History

China
- Name: Zhuanghe
- Builder: Seebeckwerft, Germany
- Launched: July 1985
- Commissioned: 2004
- Status: in active service, as of 2014^{[update]}

General characteristics
- Tonnage: 24,043 GT; 9,868 NT; 30,940 DWT;
- Length: 200.48 m (657 ft 9 in)
- Beam: 28.40 m (93 ft 2 in)
- Height: 51.59 m (169 ft 3 in)
- Draught: 10.73 m (35 ft 2 in)
- Depth: 15.6 m (51 ft 2 in)
- Propulsion: 1 × 8,529 kW (11,438 hp) MAN SE B&W 6L-70MCE diesel engine, 1 shaft
- Speed: 16.7 knots (30.9 km/h; 19.2 mph)
- Range: 18,000 nmi (33,000 km; 21,000 mi)
- Complement: 32

= Chinese medical evacuation ship Zhuanghe =

Chinese military ship

Zhuanghe (865) (庄河) is a converted container ship that entered service with People's Liberation Army Navy (PLAN) South Sea Fleet in 2004. The modular container ship is intended for various missions with the primary task of medical evacuation, but with different modules, it can also perform other missions such as troop transport, naval and aviation training.

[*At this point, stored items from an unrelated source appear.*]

Lemma match_could f path es rs : match_elems rs (piece_with f path <$> es) ≠ None → could_match es rs = true.
Proof.
  revert rs. induction es as [|e es IH]; intros [|r rs]; [done|by destruct r|by destruct e|]. rewrite fmap_cons.
  destruct r as [b|m]; cbn [match_elems]; intros Hm.
  - destruct (String.eqb_spec b (piece_with f path e)) as [->|]; [|done].
    destruct e; cbn [could_match piece_with]; rewrite IH by done; [by rewrite String.eqb_refl|done].
  - destruct (match_elems rs (piece_with f path <$> es)) eqn:E; [|done]. destruct e; cbn [could_match]; apply IH; congruence.
Qed.

Definition op_route (op : operation) (r : route) : bool := String.eqb (r_method r) (op_method op) && String.eqb (r_pattern r) (op_url op).

Definition static_plain (e : elem) : bool := match e with Static s => plain_piece s | Param _ => true end.

(** The table: every operation has its route, and no other route matches, but for [getJob] and the
    stream of jobs, whose path is that of a job called [stream]. *)
Definition table_ok (op : operation) : bool :=
  existsb (op_route op) server_routes
  && forallb (λ r, negb (String.eqb (r_method r) (op_method op)) || negb (could_match (elements (op_url op)) (elements (r_pattern r)))
                   || String.eqb (r_pattern r) (op_url op)
                   || (bool_decide (op = getJob) && String.eqb (r_pattern r) "/api/jobs/stream")
                   || bool_decide (op = streamJobs)) server_routes
  && match elements (op_url op) with Static "" :: e :: es => forallb static_plain (e :: es) | _ => false end.

Lemma table_checked : forallb table_ok operations = true.
Proof. vm_compute. reflexivity. Qed.

Lemma routes_distinct : ∀ r r', r ∈ server_routes → r' ∈ server_routes →
  r_method r = r_method r' → r_pattern r = r_pattern r' → r = r'.
Proof.
  assert (forallb (λ r, forallb (λ r', negb (String.eqb (r_method r) (r_method r')) || negb (String.eqb (r_pattern r) (r_pattern r'))
    || bool_decide (r = r')) server_routes) server_routes = true) as H by (vm_compute; reflexivity).
  intros r r' Hr Hr' Hm Hp. rewrite forallb_forall in H. specialize (H r (proj1 (list_elem_of_In _ _) Hr)).
  rewrite forallb_forall in H. specialize (H r' (proj1 (list_elem_of_In _ _) Hr')).
  rewrite Hm, Hp, !String.eqb_refl in H. by apply bool_decide_eq_true in H.
Qed.


Lemma lower_char_plain c d : lower_char c = d → d ∈ ["."%char; "%"%char; "2"%char] → c = d.
Proof.
  destruct c as [[] [] [] [] [] [] [] []]; cbn; intros <- H; try reflexivity;
    exfalso; repeat (apply elem_of_cons in H as [H|H]; [discriminate H|]); by apply not_elem_of_nil in H.
Qed.
Lemma lower_char_e c : lower_char c = "e"%char → c = "e"%char ∨ c = "E"%char.
Proof. destruct c as [[] [] [] [] [] [] [] []]; cbn; intros H; try discriminate H; auto. Qed.

(** A piece the platform resolves decodes to dots. *)
Ltac lower_step H :=
  lazymatch type of H with
  | lower ?s = String ?d ?t =>
      let c := fresh "c" in let r := fresh "r" in let Hc := fresh "Hc" in
      destruct s as [|c r]; [discriminate H|]; cbn [lower] in H; injection H as Hc H;
      first [ apply lower_char_e in Hc as [->| ->] | apply lower_char_plain in Hc; [subst c|set_solver] ];
      lower_step H
  | lower ?s = "" => destruct s; [clear H|discriminate H]
  end.

Lemma dots_decode p : is_dot p = true ∨ is_dotdot p = true → decodeURIComponent p = Some "." ∨ decodeURIComponent p = Some "..".
Proof.
  unfold is_dot, is_dotdot. rewrite !bool_decide_eq_true.
  intros [H|H]; repeat (apply elem_of_cons in H as [H|H]); try (by apply not_elem_of_nil in H); lower_step H; auto.
Qed.

Lemma encode_plain_piece v : good_value v → plain_piece (encodeURIComponent v) = true.
Proof.
  intros (_ & Hd & Hdd). unfold plain_piece. rewrite !andb_true_iff, !negb_true_iff. split_and!.
  - pose proof (encode_chars v) as Hc. rewrite all_chars_spec in Hc |- *. intros c Hin. specialize (Hc c Hin).
    destruct c as [[] [] [] [] [] [] [] []]; done.
  - apply not_true_iff_false. intros H. destruct (dots_decode (encodeURIComponent v)) as [E|E]; [by left|..];
      rewrite decode_encode in E; injection E; done.
  - apply not_true_iff_false. intros H. destruct (dots_decode (encodeURIComponent v)) as [E|E]; [by right|..];
      rewrite decode_encode in E; injection E; done.
Qed.

Lemma names_cons e es : names (segments (e :: es)) = (match e with Param n => [n] | Static _ => [] end ++ names (segments es))%list.
Proof. destruct es, e; done. Qed.

Lemma op_pieces_plain path es : (∀ n, n ∈ names (segments es) → ∃ v, lookup_param n path = Scalar v ∧ good_value v) →
  forallb static_plain es = true → Forall (λ p, plain_piece p = true) (piece_of path <$> es).
Proof.
  induction es as [|e es IH]; [constructor|]. rewrite names_cons. cbn [forallb]. intros Hv [He Hes]%andb_true_iff.
  rewrite fmap_cons. constructor.
  - destruct e as [s|n]; [done|]. cbn [piece_with]. destruct (Hv n) as (v & -> & Hg); [set_solver|]. by apply encode_plain_piece.
  - apply IH; [|done]. intros n Hn. apply Hv. set_solver.
Qed.

Lemma match_own f path es : (∀ n, n ∈ names (segments es) → ∃ v, lookup_param n path = Scalar v ∧ good_value v) →
  match_elems es (piece_with f path <$> es) = Some ((λ n, (n, piece_with f path (Param n))) <$> names (segments es)).
Proof.
  induction es as [|e es IH]; [done|]. rewrite names_cons. intros Hv. rewrite fmap_cons.
  assert (∀ n, n ∈ names (segments es) → ∃ v, lookup_param n path = Scalar v ∧ good_value v) as Hv'.
  { intros n Hn. apply Hv. set_solver. }
  destruct e as [s|n]; cbn [match_elems app].
  - cbn [piece_with]. by rewrite String.eqb_refl, IH.
  - rewrite IH by done. cbn [mbind option_bind]. destruct (Hv n) as (v & Hl & _); [set_solver|]. done.
Qed.

(** An operation without parameters needs no values. *)
Lemma getUrl_no_path base query ser op : is_origin base → op ∈ operations → op_names op = [] →
  getUrl (Some base) None query ser (op_url op) = getUrl (Some base) (Some []) query ser (op_url op).
Proof.
  intros Hb Hop Hn. destruct (good_operation op Hop) as (Hr & Hs & Hg & Hnd). unfold getUrl. rewrite Hs. cbv zeta.
  change (default "" (Some base)) with base.
  assert (defaultPathSerializer [] (base ++ op_url op) = base ++ op_url op) as ->; [|done].
  unfold defaultPathSerializer. rewrite <- Hr.
  change (base ++ render (segments (elements (op_url op)))) with (render (Lit base :: segments (elements (op_url op)))).
  rewrite path_params_render by (apply Forall_cons; split; [by apply origin_no_brace|done]).
  change (names (Lit base :: segments (elements (op_url op)))) with (op_names op). by rewrite Hn.
Qed.

(** The path the server is sent. *)
Definition sent_path (base : string) (path query : option (list (string * param))) ser (op : operation) : option string :=
  pathname (getUrl (Some base) path query ser (op_url op)).

Lemma sent_path_pieces base path query ser op : is_origin base → op ∈ operations → values_for op path →
  sent_path base (Some path) query ser op = Some (join "/" (op_pieces path op)) ∧
  split_on "/" (join "/" (op_pieces path op)) = op_pieces path op.
Proof.
  intros Hb Hop Hv. unfold sent_path. destruct (op_getUrl base path query ser op Hb Hop Hv) as (q & Hq & ->).
  pose proof table_checked as Ht. rewrite forallb_forall in Ht. specialize (Ht op (proj1 (list_elem_of_In _ _) Hop)).
  unfold table_ok in Ht. rewrite !andb_true_iff in Ht. destruct Ht as [_ Ht]. unfold values_for, op_names in Hv. unfold op_pieces.
  destruct (elements (op_url op)) as [|[[|]|] [|e es]] eqn:E; try done. rewrite fmap_cons. cbn [piece_with].
  rewrite fmap_cons, join_cons. cbn [String.append].
  assert (Forall (λ p, plain_piece p = true) (piece_of path <$> e :: es)) as Hp.
  { apply op_pieces_plain; [|done]. intros n Hn. apply Hv. by rewrite names_cons. }
  split.
  - apply pathname_spec; done.
  - change (String "/" (join "/" (piece_of path e :: (piece_of path <$> es)))) with (join "/" ("" :: (piece_of path <$> e :: es))).
    apply split_on_join; [done|]. constructor; [set_solver|]. eapply Forall_impl; [exact Hp|]. intros p Hpp. by apply plain_piece_chars.
Qed.

(** A way of writing values that tells the stream of jobs from the jobs. *)
Definition telling (f : string → string) : Prop := ∀ v, f v = "stream" → v = "stream".

Lemma getJob_stream f path v : telling f → lookup_param "id" path = Scalar v →
  match_elems (elements "/api/jobs/stream") (piece_with f path <$> elements (op_url getJob)) ≠ None → v = "stream".
Proof.
  intros Hf. change (elements "/api/jobs/stream") with [Static ""; Static "api"; Static "jobs"; Static "stream"].
  change (elements (op_url getJob)) with [Static ""; Static "api"; Static "jobs"; Param "id"].
  cbn [fmap list_fmap piece_with match_elems]. intros ->. rewrite !String.eqb_refl.
  destruct (String.eqb_spec "stream" (f v)) as [E|]; [|done]. intros _. by apply Hf.
Qed.

(** Pieces of an operation fit the pattern of its route, and no other of its method. *)
Lemma pieces_fit f op path : telling f →
  op ∈ operations → op ≠ streamJobs → values_for op path → (op = getJob → lookup_param "id" path ≠ Scalar "stream") →
  let pieces := piece_with f path <$> elements (op_url op) in
  ∃ r, r ∈ server_routes ∧ r_method r = op_method op ∧ r_pattern r = op_url op ∧
    match_elems (elements (r_pattern r)) pieces = Some ((λ n, (n, piece_with f path (Param n))) <$> op_names op) ∧
    ∀ r', r' ∈ server_routes → r_method r' = op_method op → match_elems (elements (r_pattern r')) pieces ≠ None → r' = r.
Proof.
  intros Hf Hop Hns Hv Hj.
  pose proof table_checked as Ht. rewrite forallb_forall in Ht. specialize (Ht op (proj1 (list_elem_of_In _ _) Hop)).
  unfold table_ok in Ht. rewrite !andb_true_iff in Ht. destruct Ht as [[Hex Hall] _].
  apply existsb_exists in Hex as (r & Hr & Hor). apply list_elem_of_In in Hr. unfold op_route in Hor.
  apply andb_true_iff in Hor as [Hm%String.eqb_eq Hpat%String.eqb_eq].
  exists r. rewrite Hpat. split_and!; [done..| |].
  - by apply match_own.
  - intros r' Hr' Hm' Hmatch. apply routes_distinct; [done|done|congruence|]. rewrite Hpat.
    rewrite forallb_forall in Hall. specialize (Hall r' (proj1 (list_elem_of_In _ _) Hr')).
    rewrite Hm', String.eqb_refl in Hall. rewrite (match_could f path _ _ Hmatch) in Hall.
    cbn [negb orb] in Hall. rewrite (bool_decide_eq_false_2 (op = streamJobs)), orb_false_r in Hall by done.
    apply orb_true_iff in Hall as [?%String.eqb_eq|Hall]; [done|]. exfalso.
    apply andb_true_iff in Hall as [->%bool_decide_eq_true Hpr%String.eqb_eq]. rewrite Hpr in Hmatch.
    destruct (Hv "id") as (v & Hl & _); [by apply list_elem_of_In; left|]. apply (Hj eq_refl). rewrite Hl. f_equal.
    by apply (getJob_stream f path).
Qed.

Lemma encode_telling : telling encodeURIComponent.
Proof. intros v E. apply (inj encodeURIComponent). by rewrite E. Qed.

(** A path made of the pieces of an operation is taken by the route of that operation alone. *)
Lemma pieces_reach_handler op path :
  op ∈ operations → op ≠ streamJobs → values_for op path → (op = getJob → lookup_param "id" path ≠ Scalar "stream") →
  split_on "/" (join "/" (op_pieces path op)) = op_pieces path op →
  ∃ r, r ∈ server_routes ∧ r_method r = op_method op ∧ r_pattern r = op_url op ∧
    route_match r (join "/" (op_pieces path op)) = Some ((λ n, (n, piece_of path (Param n))) <$> op_names op) ∧
    ∀ r', r' ∈ server_routes → r_method r' = op_method op → route_match r' (join "/" (op_pieces path op)) ≠ None → r' = r.
Proof. intros Hop Hns Hv Hj Hsplit. unfold route_match. rewrite Hsplit. by apply (pieces_fit _ op path encode_telling). Qed.

(** ** What the server reads of a path

    [setPath] of [net/url]: the path without its escapes, and the path as it was sent if escaping the first in the
    usual way does not give it back. *)
Definition path_char (c : ascii) : bool :=
  is_alnum c || bool_decide (c ∈ ["-"; "_"; "."; "~"; "$"; "&"; "+"; ","; "/"; ":"; ";"; "="; "@"]%char).
Definition escape_char (c : ascii) : string :=
  if path_char c then String c "" else String "%" (String (upper_hex (code c / 16)) (String (upper_hex (code c mod 16)) "")).
Fixpoint escape_path (s : string) : string := match s with "" => "" | String c r => escape_char c ++ escape_path r end.

Record URL := mkURL { url_Path : string; url_RawPath : string }.
Definition setPath (p : string) : option URL :=
  (λ path, mkURL path (if String.eqb (escape_path path) p then "" else p)) <$> decodeURIComponent p.

(** The path that routes are matched against. *)
Definition routed (u : URL) : string := if truthy (url_RawPath u) then url_RawPath u else url_Path u.

(** What the router documents: the route it serves a request with is one for its method whose pattern fits; if there
    is one it serves the request; and a pattern without parameters that fits goes before those with some. *)
Class Router (serve : list route → string → URL → option (route * list (string * string))) : Prop := {
  serve_fits t m u r ps : serve t m u = Some (r, ps) → r ∈ t ∧ r_method r = m ∧ route_match r (routed u) = Some ps;
  serve_finds t m u r : r ∈ t → r_method r = m → route_match r (routed u) ≠ None → serve t m u ≠ None;
  serve_static t m u r r' ps : r ∈ t → r_method r = m → route_match r (routed u) = Some [] → serve t m u = Some (r', ps) → ps = []
}.

Definition static_unescaped (e : elem) : bool := match e with Static s => all_chars (λ c, negb (is_char "%" c)) s | Param _ => true end.
Lemma statics_checked op : op ∈ operations → forallb static_unescaped (elements (op_url op)) = true.
Proof.
  assert (forallb (λ op, forallb static_unescaped (elements (op_url op))) operations = true) as H by (vm_compute; reflexivity).
  rewrite forallb_forall in H. intros Hop. by apply H, list_elem_of_In.
Qed.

Originally, Zhuanghe was the third ship of the Xianghe (香河) class container ships built by West Germany in the mid-1980s for COSCO, with some minor differences between each ship of this class, such as number of containers carried and propulsion system. A total of four ships were built by three different German shipyards and Zhuanghe itself was built by Seebeckwerft in 1985 and entered service in July of the same year. Standard capacity was a total of 1668 containers, including 108 for refrigerated containers. Approximately half of the containers were carried above the deck, and the other half below deck in cargo holds. The ship was divided into six cargo holds with a volume of approximately 39,905 cubic meters. A total of 118 bottles of carbon dioxide dry powder fire extinguishers were carried to fight potential fire, which would be detected by automatic fire detection system. As a container ship, Zhuanghe was crewed by a total of 32 sailors. Standard rescue equipment included two lifeboats each with capacity of 41 people, a liferaft on the port side with capacity of 25 people and two life rafts on starboard side each with capacity of 31 people.

The conversion of Zhuanghe was completed in 2004 and the number of lifeboats and life rafts were increased, while the number of containers were drastically reduced because containers are not stacked above deck any more. A total of a hundred container sized modules are carried, and any combination can be selected based on the mission requirement. Built as a cargo ship, not much consideration was given to passenger comfort because Zhuanghe was not a cruise ship, and only carried a very small crew due to high levels of automation. Due to the lack of information released about the ship, it is not clear if Zhuanghe is stable enough to allow extremely complex surgeries to be performed in extremely adverse weather like the Type 920 hospital ship, a capability the earlier Qiaongsha class ambulance transport, also converted from a cargo ship does not have.